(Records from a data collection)
- Opening Delimiter -

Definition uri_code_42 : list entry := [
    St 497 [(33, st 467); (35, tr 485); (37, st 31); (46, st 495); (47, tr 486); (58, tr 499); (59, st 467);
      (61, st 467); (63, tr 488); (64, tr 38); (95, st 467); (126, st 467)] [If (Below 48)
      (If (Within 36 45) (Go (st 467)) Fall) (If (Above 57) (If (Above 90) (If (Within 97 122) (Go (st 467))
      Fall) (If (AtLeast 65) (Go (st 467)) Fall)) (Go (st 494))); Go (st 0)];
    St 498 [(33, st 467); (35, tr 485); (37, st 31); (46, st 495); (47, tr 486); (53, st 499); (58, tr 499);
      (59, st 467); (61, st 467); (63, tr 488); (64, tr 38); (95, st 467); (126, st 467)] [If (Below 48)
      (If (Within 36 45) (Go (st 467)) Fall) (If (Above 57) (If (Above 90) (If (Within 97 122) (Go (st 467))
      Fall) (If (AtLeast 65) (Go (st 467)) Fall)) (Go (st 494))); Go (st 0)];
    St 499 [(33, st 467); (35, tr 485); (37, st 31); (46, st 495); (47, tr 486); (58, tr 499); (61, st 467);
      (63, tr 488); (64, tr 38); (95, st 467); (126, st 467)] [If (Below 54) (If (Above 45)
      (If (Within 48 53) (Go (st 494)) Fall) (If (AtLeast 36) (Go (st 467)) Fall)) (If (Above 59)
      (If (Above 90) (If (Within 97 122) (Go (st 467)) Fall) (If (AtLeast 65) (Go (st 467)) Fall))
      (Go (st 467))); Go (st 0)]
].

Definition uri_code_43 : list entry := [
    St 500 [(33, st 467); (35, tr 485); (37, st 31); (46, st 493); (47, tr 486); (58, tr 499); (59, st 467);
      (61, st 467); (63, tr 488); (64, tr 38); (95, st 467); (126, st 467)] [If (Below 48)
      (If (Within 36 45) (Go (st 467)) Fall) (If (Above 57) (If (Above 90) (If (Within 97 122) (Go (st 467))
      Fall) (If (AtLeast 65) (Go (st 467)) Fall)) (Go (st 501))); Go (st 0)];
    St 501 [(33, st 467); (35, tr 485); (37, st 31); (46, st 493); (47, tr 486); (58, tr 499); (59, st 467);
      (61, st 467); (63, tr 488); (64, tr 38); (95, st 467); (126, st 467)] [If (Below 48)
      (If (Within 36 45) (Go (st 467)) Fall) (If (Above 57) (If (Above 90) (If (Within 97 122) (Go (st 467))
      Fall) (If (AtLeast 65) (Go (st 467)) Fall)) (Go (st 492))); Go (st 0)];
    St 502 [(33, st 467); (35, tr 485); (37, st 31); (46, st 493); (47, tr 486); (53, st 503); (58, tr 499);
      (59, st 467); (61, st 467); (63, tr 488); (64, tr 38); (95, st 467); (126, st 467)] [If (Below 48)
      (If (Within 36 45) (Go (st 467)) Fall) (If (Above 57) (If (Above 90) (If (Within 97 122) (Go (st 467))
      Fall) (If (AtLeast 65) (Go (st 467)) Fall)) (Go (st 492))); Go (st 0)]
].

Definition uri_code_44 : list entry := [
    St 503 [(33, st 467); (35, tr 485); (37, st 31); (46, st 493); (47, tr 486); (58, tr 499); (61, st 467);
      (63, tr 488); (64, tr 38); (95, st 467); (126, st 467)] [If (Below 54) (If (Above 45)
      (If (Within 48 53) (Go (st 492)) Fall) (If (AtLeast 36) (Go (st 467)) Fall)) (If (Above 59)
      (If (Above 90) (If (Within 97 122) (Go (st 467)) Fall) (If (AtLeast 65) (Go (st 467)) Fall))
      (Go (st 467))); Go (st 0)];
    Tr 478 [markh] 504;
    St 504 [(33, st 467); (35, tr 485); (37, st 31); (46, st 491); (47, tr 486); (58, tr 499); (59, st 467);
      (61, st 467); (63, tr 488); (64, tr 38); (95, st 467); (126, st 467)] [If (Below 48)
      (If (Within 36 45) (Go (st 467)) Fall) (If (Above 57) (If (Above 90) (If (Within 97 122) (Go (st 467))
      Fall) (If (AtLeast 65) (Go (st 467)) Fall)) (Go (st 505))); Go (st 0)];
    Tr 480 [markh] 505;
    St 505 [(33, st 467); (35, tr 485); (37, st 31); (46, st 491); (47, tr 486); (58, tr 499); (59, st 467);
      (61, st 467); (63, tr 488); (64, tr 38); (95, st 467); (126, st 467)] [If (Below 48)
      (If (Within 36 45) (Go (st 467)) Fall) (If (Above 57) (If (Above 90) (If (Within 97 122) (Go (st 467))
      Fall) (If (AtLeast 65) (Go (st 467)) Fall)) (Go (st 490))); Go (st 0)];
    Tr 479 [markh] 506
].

- Closing Delimiter -

> **REQUIREMENT**: Which of the lines in the data contain the string "Definition"? Return each one.

> **THE COMPLETED TASK**:
Definition uri_code_42 : list entry := [
Definition uri_code_43 : list entry := [
Definition uri_code_44 : list entry := [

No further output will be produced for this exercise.